"Optimizing Clinical Research Participant Selection Design with Informatics"

School of Information
Florida State University

499 Dirac Science Library


Clinical studies are conducted for testing the efficacy and safety of a treatment (e.g., medication, device, and procedure) for one or more medical conditions. Drug development is expensive and time consuming. The preclinical and clinical trial phase may take 7-17 years and cost hundreds of millions of dollars. Even though clinical trials have been widely accepted as a gold standard of modern medical research, many of them failed to balance the internal validity and external validity, thereby limiting the applicability of the trial results to the real-world population. The lack of population representativeness is one of the major issues that lead to poor generalizability. A study of the Southwest Oncology Group (SWOG) reported that although about 60% of new cases of cancer occur among older adults, they only comprise 25% of participants in cancer clinical trials. Previously work on assessing the population representativeness of clinical trials often compares the enrolled patients with a sample of real-world patients, which can be only done after the completion of the trial.
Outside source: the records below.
Lemma job_prepare_made e ws hdr w :
  wp (job_prepare e ws hdr w) (fun '(w', ws', r) =>
    match r with inr j => ws' = fill w ws /\ made w ws' j | inl _ => True end) True.
Proof.
  unfold job_prepare. apply wp_bind. eapply wp_mono; [apply job_alloc_made| |done].
  intros [[w1 ws1] [err|j]]; [done|]. intros (Hws & ms & q & Hms & Hq & Hd & Hc & Hr).
  destruct (script_err _ _); [done|]. destruct (sidecar_err _ _); [done|].
  destruct (job_parse_tokens e w1 _) as [ts|]; [|done]. apply wp_bind.
  match goal with |- wp (job_parse_deps w1 ?x ?c) _ _ => destruct (job_parse_deps w1 x c) as [[j' ok]|] eqn:Hp end;
    [|done]. cbn [wp]. destruct ok; [|done]. apply parse_deps_of in Hp as [Hds Hj']; [|done|done].
  split; [done|]. exists ms, q. split; [done|]. split; [done|]. split; [done|]. rewrite Hj'.
  clear Hj' Hds. revert Hr. generalize (depend_cond j') (deps j'). intros dc ds Hr.
  transitivity ((durable j) <| uid := c_uid hdr |> <| gid := c_gid hdr |> <| depend_cond := dc |> <| deps := ds |>);
    [done|]. by rewrite Hr.
Qed.

Lemma made_conf w w' ws j : conf_of w' = conf_of w -> made w ws j -> made w' ws j.
Proof.
  intros Hc (ms & q & H1 & H2 & H3). exists ms, q. rewrite (populate_conf w w') by done.
  by rewrite (f_equal cf_queues Hc : queue_name_hash w' = queue_name_hash w).
Qed.

(** The place in an array is no part of the request. *)
Lemma made_array w ws j ai ix st en sd :
  made w ws j ->
  made w ws (j <| array_id := ai |> <| array_index := ix |> <| array_start := st |> <| array_end := en |>
               <| array_stride := sd |>).
Proof.
  intros (ms & q & H1 & H2 & H3 & Hr). exists ms, q. split; [done|]. split; [done|]. split; [done|].
  transitivity ((durable j) <| array_id := ai |> <| array_index := ix |> <| array_start := st |>
    <| array_end := en |> <| array_stride := sd |>); [done|]. by rewrite Hr.
Qed.

Lemma made_bump w ws l : Forall (made w ws) l -> Forall (made w ws) (bump_head l).
Proof. intros [|h t (ms & q & H) Ht]; [constructor|]. constructor; [|done]. by exists ms, q. Qed.

Lemma fill_conf w w' ws : conf_of w' = conf_of w -> fill w' ws = fill w ws.
Proof. intros Hc. unfold fill. by rewrite (f_equal cf_default Hc : default_queue w' = default_queue w). Qed.

Lemma seq_ledger w w' : same_but_seq w w' -> ledger w' = ledger w.
Proof. by intros (s & n & -> & _). Qed.

Lemma seq_conf w w' : same_but_seq w w' -> conf_of w' = conf_of w.
Proof. by intros (s & n & -> & _). Qed.

(** The jobs of a batch are made from the request as it stands at its end. *)
Definition batch_made (w : mbd) (ws : wire_job_submit) (l : list job_data) : Prop :=
  Forall (made w (fill w ws)) l /\ (l = [] \/ fill w ws = ws).

Lemma batch_made_snoc w ws l j : batch_made w ws l -> made w (fill w ws) j -> batch_made w (fill w ws) (l ++ [j]).
Proof.
  intros [HF _] Hj. split; rewrite fill_idem; [|by right]. apply Forall_app. split; [done|]. by constructor.
Qed.

Lemma prepare_loop_made e hdr fuel start stop stride index prepared ws w0 w :
  submit_sane ws -> 0 < now e -> conf_of w = conf_of w0 -> batch_made w0 ws prepared ->
  wp (prepare_loop e hdr fuel start stop stride index prepared ws w)
     (fun '(w', ws', r) => match r with inr l => batch_made w0 ws' l /\ (ws' = ws \/ ws' = fill w0 ws) | inl _ => True end) True.
Proof.
  intros Hs Hnow. revert index prepared ws w Hs.
  induction fuel as [|f IH]; intros index prepared ws w Hs Hc Hb; cbn [prepare_loop]; [by split; [|left]|].
  apply wp_bind. eapply wp_mono.
  { apply wp_and; [by apply (job_prepare_wp e ws hdr w)|apply job_prepare_made]. }
  2:{ done. }
  intros [[w1 ws1] [err|j]] [(Hw & Hs1 & _) Hm]; [apply wp_bind; by destruct (c_assert _)|]. destruct Hm as [Hws Hj].
  rewrite (fill_conf w0 w) in Hws by done. apply (made_conf w w0) in Hj; [|done]. subst ws1.
  apply wp_bind. eapply wp_mono; [apply wp_any|intros aid _|done].
  set (j1 := if has_flag _ _ then _ else j).
  assert (Hj1 : made w0 (fill w0 ws) j1) by (unfold j1; destruct (has_flag _ _); [by apply made_array|done]).
  clearbody j1. eapply wp_mono; [apply IH; [done| |]| |done].
  - by rewrite (seq_conf _ _ Hw).
  - pose proof (batch_made_snoc _ _ _ _ Hb Hj1) as [H1 H2]. destruct (has_flag _ _); [|by split].
    split; [by apply made_bump|by right; apply fill_idem].
  - intros [[w2 ws2] [err|l]]; [done|]. intros [H1 H2]. split; [done|]. right. rewrite fill_idem in H2. by destruct H2.
Qed.

(** ** Requests the log can carry *)

(** The event writes the texts of the request to fields shorter than those of the
    record, and the host count as the caller sent it. *)
Record submit_logs (ws : wire_job_submit) : Prop := mk_submit_logs {
  sl_project : (String.length (sub_project ws) < 64)%nat;
  sl_gpu_model : (String.length (sub_gpu_model ws) < 64)%nat;
  sl_machines : (String.length (sub_machines ws) < 1024)%nat;
  sl_depend : (String.length (sub_depend_cond ws) < 4096)%nat;
  sl_hosts : 1 <= sub_num_hosts ws
}.

Lemma submit_logs_fill w ws : submit_logs ws -> submit_logs (fill w ws).
Proof. intros []. unfold fill. destruct (String.eqb (sub_name ws) _), (String.eqb (sub_queue _) _); by split. Qed.

Definition new_event (j : job_data) (ws : wire_job_submit) : log_job_new :=
  mk_log_job_new (job_id j) (array_id j) (array_index j) (array_start j) (array_end j)
    (array_stride j) (uid j) (gid j) (job_state_num (state j)) (priority j)
    (submit_time j) (sub_begin_time ws) (sub_term_time ws)
    (sub_num_cpus ws) (sub_num_hosts ws) (sub_num_gpus ws) (sub_mem_mb ws)
    (sub_storage_mb ws) (sub_flags ws)
    (strbuf LL_BUFSIZ_64 (sub_username ws)) (strbuf LL_BUFSIZ_64 (sub_name ws))
    (strbuf LL_BUFSIZ_64 (sub_queue ws)) (strbuf LL_BUFSIZ_64 (sub_project ws))
    (strbuf LL_BUFSIZ_64 (sub_gpu_model ws)) (strbuf LL_BUFSIZ_1K (sub_machines ws))
    (strbuf LL_BUFSIZ_256 (sub_tokenpool ws)) (strbuf LL_BUFSIZ_4K (sub_depend_cond ws)).

Lemma strbuf_twice n m s : (String.length s < n)%nat -> (n <= m)%nat -> strbuf m (strbuf n s) = strbuf m s.
Proof. intros H1 H2. by rewrite (strbuf_fits n). Qed.

Lemma replay_deps_of j cond ds dc :
  deps j = [] -> depend_cond j = EmptyString -> deps_of cond ds dc -> (String.length cond < 4096)%nat ->
  job_replay_deps j (strbuf LL_BUFSIZ_4K cond) = Ok (j <| depend_cond := dc |> <| deps := ds |>).
Proof.
  intros Hd Hc H Hl. rewrite (strbuf_fits LL_BUFSIZ_4K cond) by done. unfold deps_of in H. unfold job_replay_deps, job_deps_set.
  destruct (String.eqb cond EmptyString).
  - destruct H as [-> ->]. cbn. by destruct j; cbn in *; subst.
  - destruct H as [-> ->]. cbn. done.
Qed.
(** The passes that only count dependencies and array elements. *)
Definition quiet (w w' : mbd) : Prop := acct_of w' = acct_of w /\ ledger w' = ledger w /\ fixed w' = fixed w.

Lemma quiet_trans w1 w2 w3 : quiet w1 w2 -> quiet w2 w3 -> quiet w1 w3.
Proof. intros (? & ? & ?) (? & ? & ?). repeat split; congruence. Qed.

Lemma quiet_jobs w w' id : quiet w w' -> is_Some (jobs w !! id) -> is_Some (jobs w' !! id).
Proof.
  intros (Ha & _ & _). pose proof (f_equal (fun A => a_cores A !! id) Ha) as H. cbn in H.
  rewrite !cores_lookup in H. intros [j Hj]. rewrite Hj in H. destruct (jobs w' !! id); [eauto|done].
Qed.

Lemma quiet_fold step L w :
  (forall w id, is_Some (jobs w !! id) -> exists w', step w id = Ok w' /\ quiet w w') ->
  (forall id, id ∈ L -> is_Some (jobs w !! id)) -> exists w', res_fold step L w = Ok w' /\ quiet w w'.
Proof.
  intros Hs. revert w. induction L as [|id L IH]; intros w HL; [by exists w|].
  destruct (Hs w id (HL id ltac:(left))) as (w1 & H1 & Q1). cbn. rewrite H1. cbn.
  destruct (IH w1) as (w2 & H2 & Q2); [intros i Hi; apply (quiet_jobs w); [done|apply HL; by right]|].
  exists w2. split; [done|by eapply quiet_trans].
Qed.

Lemma rebuild_deps_quiet w id : is_Some (jobs w !! id) -> exists w', rebuild_deps w id = Ok w' /\ quiet w w'.
Proof.
  intros [j Hj]. unfold rebuild_deps. rewrite Hj. cbn. eexists. split; [reflexivity|].
  destruct (deps j) eqn:Hd; [done|]. split; [apply acct_job_deps_refcnt|].
  split; [apply ledger_deps_hold|apply fixed_deps_hold].
Qed.

Lemma rebuild_array_quiet w id : is_Some (jobs w !! id) -> exists w', rebuild_array w id = Ok w' /\ quiet w w'.
Proof.
  intros [j Hj]. unfold rebuild_array, replay_update, job_find. rewrite Hj. cbn.
  destruct (array_id j =? 0); [by eexists|]. destruct (jobs w !! array_id j); [|by eexists].
  eexists. split; [reflexivity|]. split; [by apply acct_upd_job_inert|].
  split; [apply ledger_upd_inert; durable_eq|by apply fixed_upd_job].
Qed.

(** ** The whole rebuild *)

(** The jobs fit the host. *)
Record fits (m : gmap Z jcore) (h : nat) (hh : mbd_host) : Prop := mk_fits {
  ft_cpu : mapsum (hcontrib HCpus h) m <= total_cpu hh;
  ft_mem : mapsum (hcontrib HMem h) m <= total_mem_mb hh;
  ft_storage : mapsum (hcontrib HStorage h) m <= total_storage_mb hh;
  ft_alone : 0 < mapsum (hcontrib HExcl h) m -> mapsum (hcontrib HJobs h) m = 1
}.

(** A host as the configuration gives it. *)
Definition unused (hh : mbd_host) : Prop :=
  free_cpu hh = total_cpu hh /\ free_mem_mb hh = u64 (total_mem_mb hh) /\
  free_storage_mb hh = u64 (total_storage_mb hh).

(** A replayed table that can be rebuilt. *)
Record rebuildable (w : mbd) : Prop := mk_rebuildable {
  rb_lists : lists_ok (cores w) (fun l => job_list l w);
  rb_jobs : forall id j, jobs w !! id = Some j ->
    core_ok (length (queues w)) (length (hosts w)) id (core j) /\ num_gpus (rsrc j) <= 0;
  rb_members : forall q qq, queues w !! q = Some qq -> queue_hosts_ok (hosts w) qq;
  rb_unused : forall h hh, hosts w !! h = Some hh -> unused hh;
  rb_fits : forall h hh, hosts w !! h = Some hh -> fits (cores w) h hh
}.

Lemma reset_counted w :
  (forall h hh, hosts w !! h = Some hh -> unused hh) ->
  counted (replay_reset_counters w) [] (replay_reset_counters w).
Proof.
  intros Hu. split; [done..| |].
  - intros q qq. cbn. rewrite (list_lookup_fmap queue_reset). destruct (queues w !! q) as [x|]; [|done].
    intros [= <-] f. by destruct f.
  - intros h hh. cbn. rewrite (list_lookup_fmap host_reset). destruct (hosts w !! h) as [x|] eqn:Hx; [|done].
    intros [= <-]. destruct (Hu h x Hx) as (H1 & H2 & H3). split; cbn; rewrite ?Z.sub_0_r; done.
Qed.

(** The jobs of a list. *)
Lemma list_jobs w l :
  lists_ok (cores w) (fun l => job_list l w) ->
  exists js, Forall2 (fun id j => jobs w !! id = Some j) (job_list l w) js /\ Forall (fun j => list_id j = l) js.
Proof.
  intros HL. assert (Hin : forall id, id ∈ job_list l w -> exists j, jobs w !! id = Some j /\ list_id j = l).
  { intros id (c & Hc & Hl)%HL. rewrite cores_lookup in Hc. destruct (jobs w !! id) as [j|]; [|done].
    injection Hc as <-. eauto. }
  revert Hin. generalize (job_list l w). induction l0 as [|id L IH]; intros Hin; [exists []; by constructor|].
  destruct (Hin id ltac:(left)) as (j & Hj & Hl). destruct IH as (js & H1 & H2); [intros; apply Hin; by right|].
  exists (j :: js). by split; constructor.
Qed.

(** A sum over the table, by the two lists that count. *)
Lemma mapsum_lists (f : jcore -> Z) w pj rj :
  lists_ok (cores w) (fun l => job_list l w) -> (forall c, jc_list c = JOB_LIST_FINISH -> f c = 0) ->
  Forall2 (fun id j => jobs w !! id = Some j) (pend_jobs_list w) pj ->
  Forall2 (fun id j => jobs w !! id = Some j) (run_jobs_list w) rj ->
  mapsum f (cores w) = sumZ f (map core pj ++ map core rj).
Proof.
  intros HL Hf HP HR. destruct (HL JOB_LIST_PEND) as [Np Ip]. destruct (HL JOB_LIST_RUN) as [Nr Ir]. cbn in Np, Ip, Nr, Ir.
  assert (Hcore : forall L js, Forall2 (fun id j => jobs w !! id = Some j) L js ->
    Forall2 (fun id x => cores w !! id = Some x) L (map core js)).
  { intros L js HF. induction HF; constructor; [by apply cores_lookup_Some|done]. }
  apply mapsum_list with (L := pend_jobs_list w ++ run_jobs_list w).
  - apply NoDup_app. split; [done|]. split; [|done].
    intros id (c & Hc & Hl)%Ip (c' & Hc' & Hl')%Ir. congruence.
  - apply Forall2_app; by apply Hcore.
  - intros id c Hc Hnin. apply not_elem_of_app in Hnin as [Hn1 Hn2]. apply Hf. destruct (jc_list c) eqn:El; [| |done].
    + exfalso. apply Hn1, Ip. eauto.
    + exfalso. apply Hn2, Ir. eauto.
Qed.

Lemma hcount_ok m cs h hh :
  (forall f, mapsum (hcontrib f h) m = sumZ (hcontrib f h) cs) -> fits m h hh -> hcount cs h hh -> host_ok m h hh.
Proof.
  intros Hs [F1 F2 F3 F4] [H1 H2 H3 H4 H5 H6 H7 H8]. split; rewrite ?Hs in *; try done; try lia.
Qed.

Lemma Forall2_elem_r {A B} (P : A -> B -> Prop) l k y : Forall2 P l k -> y ∈ k -> exists x, x ∈ l /\ P x y.
Proof.
  intros HF Hy. apply list_elem_of_lookup in Hy as [i Hi]. destruct (Forall2_lookup_r _ _ _ _ _ HF Hi) as (x & Hx & Hp).
  exists x. split; [by eapply list_elem_of_lookup_2|done].
Qed.

Section rebuild.
Context (w : mbd) (R : rebuildable w).
Let w1 := replay_reset_counters w.

Lemma reset_lengths : length (queues w1) = length (queues w) /\ length (hosts w1) = length (hosts w).
Proof using Type. cbn. by rewrite !length_map. Qed.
To enable early detection of the population representativeness issue using clinical trial eligibility criteria, we have transformed the clinical study summaries on ClinicalTrials.gov into discrete study metadata and eligibility criteria variables. We have built a web-based visual analytic tool named VITTA (http://is.gd/VITTA) to show how studies vary in their study populations with respect to study traits, one at a time. With a quantitative metric called Generalizability Index for Study Traits (GIST), we have assessed the population representativeness of type 2 diabetes trials and colorectal cancer treatment trials using patient data in a national survey and the electronic health records. We have further extended the GIST metric in a multivariate setting to allow investigators quantify the population representativeness of clinical studies with the joint use of multiple study traits simultaneously. Recently, we developed a free-text eligibility criteria parser to investigate the restrictiveness of qualitative eligibility criteria with temporal constraints. Informatics methods that leverage electronic data have the potential to facilitate data-driven optimization of clinical research participation selection design towards balanced internal validity and external validity.